Our final destination, Marvin Lake, is an outpost fishing
camp 45 minutes north and west of Red Lake.
It is one of eleven outpost camps leased and maintained by Chimo Lodge, which
operates its main resort on Roderick Lake.
The facilities at Roderick Lake, with flush toilets and wi-fi, are
luxurious in comparison to the outposts.
There are no roads to any of these lakes. Unless you want to strike out across the
watery wilderness with a compass, a map, and a canoe you enter and exit via the
plane.
All the controls in the old Otter are manual. Our 32 year old pilot, Ian Partridge, worked
the controls, seriously and silently, without looking. He pumped a lever on the right side of his
seat. He fiddled with a dial in the
ceiling above his head. He turned a
small steel wheel next to the lever a few revolutions, then back a little. All the time he did this he scanned the
sky. After taxiing slowly across the
water for a while he reached behind him and pulled a steel cable with a loop
from a low peg to a higher peg, hooking it there by feel. Then he gunned the engine and raced over the
surface of the lake. It seemed a long
time before the pontoons left the water.
We cleared the trees, with many feet to spare, and were safely in the
air. Take offs and landings are what really
matter. As take offs go, this one was pretty smooth. On these short trips the Otter flies low
under the clouds navigating by visual reference. From there on it is all view. Ian, like us, kept his eye not only the sky
but on the lakes and land below.
Fortunately, he knew where he was going.
At 2500 feet it’s hard to determine if there is more land
than water down there or the opposite.
At times the land seems only to infringe, to poke at the edges of big
jagged lakes. Other times the land,
really mostly rock, is separated only by long snaking ribbons of water. If you look at a map of Ontario North of Red
Lake there are thousands of lakes and rivers. Too many to name. Thank God nothing so valuable has yet been discovered
up there which tempts humans to build roads and cities further north. As it is the Canadian wilderness is home to
bears and beavers, loons and bald eagles, moose and caribou, walleye and northern
pike, and your occasional wide eyed fisherman or hunter. Humans are seriously outnumbered, almost
inconsequential, not only extraneous but also seasonal. After November and until May few if any of us
venture there. The creatures need only wait and we go away. The air and the water are clean. The land is wild and undisturbed. It belongs to them not us.

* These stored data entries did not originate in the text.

(** Indices that satisfy [P] and lie at least [gap] apart: [len] consecutive
    numbers hold at most [len / gap], rounded up, of them. *)
Lemma sparse_count (P : nat → Prop) `{∀ i, Decision (P i)} gap a len :
  0 < gap →
  (∀ i j, a ≤ i → i < j → j < a + len → P i → P j → i + gap ≤ j) →
  length (filter P (seq a len)) * gap ≤ len + gap - 1.
Proof.
  intros Hgap Hsparse.
  assert (filter P (seq a len) = [] ∨
          ∃ m, m < len ∧ P (a + m) ∧
               length (filter P (seq a len)) * gap ≤ m + gap)
    as [->|(m & Hm & _ & Hle)]; [|simpl; lia|lia].
  induction len as [|len IH]; [by left|].
  rewrite seq_S, filter_app, filter_cons, filter_nil.
  destruct IH as [IH|(m & Hm & HP & Hle)].
  { intros i j ???. apply Hsparse; lia. }
  - rewrite IH. case_decide; [|by left].
    right. exists len. simpl. split_and!; [lia|done|lia].
  - right. case_decide as HPl.
    + exists len. rewrite length_app. simpl.
      assert (a + m + gap ≤ a + len) by (apply Hsparse; [lia|lia|lia|done|done]).
      split_and!; [lia|done|lia].
    + exists m. rewrite app_nil_r. split_and!; [lia|done|lia].
Qed.

Lemma copies_window n :
  keep ITERATION_HISTORY_SIZE (seq 0 n)
  = seq (n - ITERATION_HISTORY_SIZE) (n - (n - ITERATION_HISTORY_SIZE)).
Proof. unfold keep. by rewrite length_seq, drop_seq. Qed.

(** No two elements up to [v n] at a distance of 3 or less are equal: fewer
    than [MAX_COPIES_IN_HISTORY] of the elements before [v n] in the window
    are copies of it. *)
Lemma copies_no_near_repeat n :
  (∀ i j, i < j → j ≤ i + 3 → j ≤ n → v i ≠ v j) →
  copies v n < MAX_COPIES_IN_HISTORY.
Proof.
  intros Hfar. unfold copies. rewrite copies_window.
  set (a := n - ITERATION_HISTORY_SIZE). set (len := n - a).
  assert (a + len = n ∧ len ≤ 15) as [Hn Hlen].
  { unfold len, a, ITERATION_HISTORY_SIZE. lia. }
  pose proof (sparse_count (λ i, v i = v n) 4 a (S len)) as Hs.
  rewrite seq_S, filter_app, filter_cons, filter_nil, Hn in Hs.
  rewrite decide_True, length_app in Hs by done. simpl in Hs.
  unfold MAX_COPIES_IN_HISTORY.
  cut (length (filter (λ i, v i = v n) (seq a len)) * 4 + 4 ≤ 19); [lia|].
  etrans; [|etrans; [apply Hs|]]; [lia|lia| |lia].
  intros i j Hi Hij Hj Ei Ej.
  destruct (decide (i + 4 ≤ j)) as [|Hnear]; [done|].
  destruct (Hfar i j); [lia|lia|lia|congruence].
Qed.

(** A sequence that enters a cycle of period [p] at index [t]: each element
    fixes the next, the first [t + p] elements are pairwise different and
    [v (t + p)] is [v t] again. *)
Section cycle.
Variables t p : nat.
Hypothesis Hp : 1 ≤ p ∧ MAX_COPIES_IN_HISTORY * p ≤ ITERATION_HISTORY_SIZE.
Hypothesis Hstep : ∀ i j, v i = v j → v (S i) = v (S j).
Hypothesis Hdist : ∀ i j, i < j → j < t + p → v i ≠ v j.
Hypothesis Hcyc : v (t + p) = v t.

Lemma cycle_period i : t ≤ i → v (i + p) = v i.
Proof.
  intros Hi. replace i with (t + (i - t)) by lia.
  induction (i - t) as [|e IH]; [by rewrite Nat.add_0_r|].
  replace (t + S e + p) with (S (t + e + p)) by lia.
  replace (t + S e) with (S (t + e)) by lia. by apply Hstep.
Qed.

Lemma cycle_periods q i : t ≤ i → v (i + q * p) = v i.
Proof.
  intros Hi. induction q as [|q IH]; [by rewrite Nat.add_0_r|].
  replace (i + S q * p) with (i + q * p + p) by lia.
  rewrite cycle_period by lia. done.
Qed.

Lemma cycle_rep n : t ≤ n → ∃ r, t ≤ r ∧ r < t + p ∧ v n = v r.
Proof.
  induction (lt_wf n) as [n _ IH]. intros Hn.
  destruct (decide (n < t + p)) as [|Hge]; [by exists n|].
  destruct (IH (n - p)) as (r & ? & ? & Er); [lia|lia|].
  exists r. split_and!; [done|done|].
  rewrite <- Er. replace n with (n - p + p) at 1 by lia.
  apply cycle_period. lia.
Qed.

Lemma cycle_shift i j s : v i = v j → v (i + s) = v (j + s).
Proof.
  intros E. induction s as [|s IH]; [by rewrite !Nat.add_0_r|].
  rewrite !Nat.add_succ_r. by apply Hstep.
Qed.

(** Equal elements of the cycle are at least a period apart. *)
Lemma cycle_gap i j : t ≤ i → i < j → v i = v j → i + p ≤ j.
Proof.
  intros Hi Hij E.
  destruct (decide (i + p ≤ j)) as [|Hnear]; [done|]. exfalso.
  pose proof (cycle_periods (i - t) t (le_n _)) as E0.
  pose proof (cycle_periods (i - t) (t + (j - i))) as Ed.
  assert (i - t ≤ (i - t) * p) as Hq by nia.
  pose proof (cycle_shift i j ((i - t) * p - (i - t)) E) as Es.
  replace (i + ((i - t) * p - (i - t))) with (t + (i - t) * p) in Es by lia.
  replace (j + ((i - t) * p - (i - t))) with (t + (j - i) + (i - t) * p) in Es by lia.
  rewrite E0, Ed in Es by lia.
  apply (Hdist t (t + (j - i))); [lia|lia|done].
Qed.

(** A copy of [v n] before it lies in the cycle. *)
Lemma cycle_match i n : i < n → v i = v n → t ≤ i.
Proof.
  intros Hin E. destruct (decide (t ≤ i)) as [|Hi]; [done|]. exfalso.
  destruct (decide (n < t + p)) as [Hn|Hn]; [by apply (Hdist i n)|].
  destruct (cycle_rep n) as (r & ? & ? & Er); [lia|].
  apply (Hdist i r); [lia|lia|congruence].
Qed.

Lemma copies_in_cycle n :
  copies v n ≤ length (filter (λ i, v i = v n) (seq t (n - t))) ∧
  (length (filter (λ i, v i = v n) (seq t (n - t))) + 1) * p ≤ n - t + p.
Proof.
  split.
  - unfold copies. rewrite copies_window.
    apply submseteq_length, NoDup_submseteq; [apply NoDup_filter, NoDup_seq|].
    intros i. rewrite !list_elem_of_filter, !elem_of_seq. intros [E Hi].
    split; [done|]. pose proof (cycle_match i n ltac:(lia) E). lia.
  - destruct (decide (n < t)) as [Hn|Hn].
    { replace (n - t) with 0 by lia. simpl. lia. }
    pose proof (sparse_count (λ i, v i = v n) p t (S (n - t))) as Hs.
    rewrite seq_S, filter_app, filter_cons, filter_nil in Hs.
    replace (t + (n - t)) with n in Hs by lia.
    rewrite decide_True, length_app in Hs by done. simpl in Hs.
    etrans; [apply Hs|]; [lia| |lia].
    intros i j Hi Hij Hj Ei Ej. apply cycle_gap; [done|done|congruence].
Qed.

(** Before the cycle has been gone through [MAX_COPIES_IN_HISTORY] times the
    check finds fewer copies. *)
Lemma copies_before_cycle n :
  n < t + MAX_COPIES_IN_HISTORY * p → copies v n < MAX_COPIES_IN_HISTORY.
Proof.
  intros Hn. destruct (copies_in_cycle n) as [Hle Hs].
  unfold MAX_COPIES_IN_HISTORY in *. nia.
Qed.

(** When it has, the check finds exactly [MAX_COPIES_IN_HISTORY] copies. *)
Lemma copies_at_cycle :
  copies v (t + MAX_COPIES_IN_HISTORY * p) = MAX_COPIES_IN_HISTORY.
Proof.
  apply Nat.le_antisymm.
  - destruct (copies_in_cycle (t + MAX_COPIES_IN_HISTORY * p)) as [Hle Hs].
    unfold MAX_COPIES_IN_HISTORY in *. nia.
  - unfold copies. rewrite copies_window.
    change MAX_COPIES_IN_HISTORY
      with (length [t + 0 * p; t + 1 * p; t + 2 * p; t + 3 * p]) at 1.
    apply submseteq_length, NoDup_submseteq.
    { repeat (apply NoDup_cons_2;
                [rewrite ?elem_of_cons, elem_of_nil; lia|]).
      apply NoDup_nil_2. }
    intros i Hi. rewrite list_elem_of_filter, elem_of_seq.
    unfold MAX_COPIES_IN_HISTORY, ITERATION_HISTORY_SIZE in *.
    pose proof (cycle_periods 4 t (le_n _)) as E4.
    rewrite !elem_of_cons, elem_of_nil in Hi.
    destruct Hi as [->|[->|[->|[->|[]]]]];
      (split; [rewrite E4; by apply cycle_periods|lia]).
Qed.

End cycle.
End sequences.
(** ** Runs and the generations of the initial grid *)

Lemma life_step_rule G rows cols p c n :
  rectangular G rows cols →
  cell_at G p = Some c → living_neighbours G p n →
  cell_at (life_step rows cols G) p = Some (next_cell c n).
Proof.
  intros Hrect Hc Hn.
  rewrite (living_neighbours_unique G p n _ Hn (neighbours_living G p)).
  assert (inside rows cols p = true) as Hin.
  { apply (inside_cell_at G); [done|eauto]. }
  unfold inside in Hin.
  rewrite !andb_true_iff, !Z.leb_le, !Z.ltb_lt in Hin.
  destruct p as [x y]. simpl in Hin. unfold life_step.
  rewrite <- (Z2Nat.id x), <- (Z2Nat.id y) by lia.
  rewrite write_rows_cell_at by (done || lia).
  unfold new_value. rewrite !Z2Nat.id by lia. by rewrite Hc.
Qed.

The plane descended, the pontoons skimmed the surface of
Marvin Lake, and quickly we were unloading our stuff onto the dock. After doing so we helped the outgoing group
of men put their gear into the plane. Fishing
had been good they said, though they reported annoyingly catching northern
while fishing for walleye. They
recommended the portage to West Lake, and suggested we keep the motor running
while fishing the outflow there. Ian
handed us a dirty yellow box containing a satellite phone to be used only in emergencies
and then the plane was in the sky and we were alone. The six of us would see and speak only to
each other for seven days. I touched the
I Phone in my shirt pocket. For the next
week it would be merely a camera and a flashlight.
We were fishing within an hour, pushing three 14 foot
aluminum boats off a good dock, 8 horsepower motors powering us across the lake
in three directions, two to a boat, in search of spots. The collective hum of the motors faded as we
separated. We were armed with maps marked in blue pen by others who claimed to know
where the fish would be, and depth finders, but also with the knowledge that during
the week we would need to find our own spots to fish. Fish like to be near things; rock piles, drop
offs, weeds, anything that offers shelter and perhaps food beneath the
water. In the fishing world that is called
“structure.” The other factor is water temperature, which correlates to
depth. We expected the walleye in the
cumulative warmth of late August to be 14-20 feet deep, where the water was
cooler. It felt good to be back there,
out on open water, awaiting our first fish.
The bottom of Marvin Lake is remarkably smooth and
even. Finding the small neighborhoods where
the walleye hung out proved difficult.
We were able to catch supper that first afternoon of fishing, but little
more. All week we would keep only as
many fish as we could eat and release the rest. There is something refreshing about bringing fish
into the boat, seeing them for a brief time, and watching them swim away
vigorous and healthy. Walleye are a
beautiful species of fish. But you know,
the trip is not all about the fish.
It was hotter than normal, even that far north. The wool socks, flannel shirt, thick sweater,
and long underwear never made it out of my Duluth pack. Nearly every day was tee shirt weather. The cabin was three small rooms with cots (no
sheets), a bathroom and a kitchen. Propane
refrigerators made the kitchen warm. The
deck had a picnic table but mosquitoes invaded after sunset. When we weren’t on our cots we were
together. Occasionally someone would go
to their room to read or nap but for the most part it was communal living;
fishing in pairs, cooking, doing dishing, sitting around a table, talking as a
group. There was lots of talking. Mature men talk about the past more than the
future. One memory invokes another. Jokes are remembered. Laughter is abundant.
A string of 25 annual treks to Canada surround this trip and
create nostalgia. A long and unknown
list of men has participated. There was
a notebook which recorded such things but its whereabouts is now unknown. Some of the men who fished on these trips have
died and others are now unable to travel.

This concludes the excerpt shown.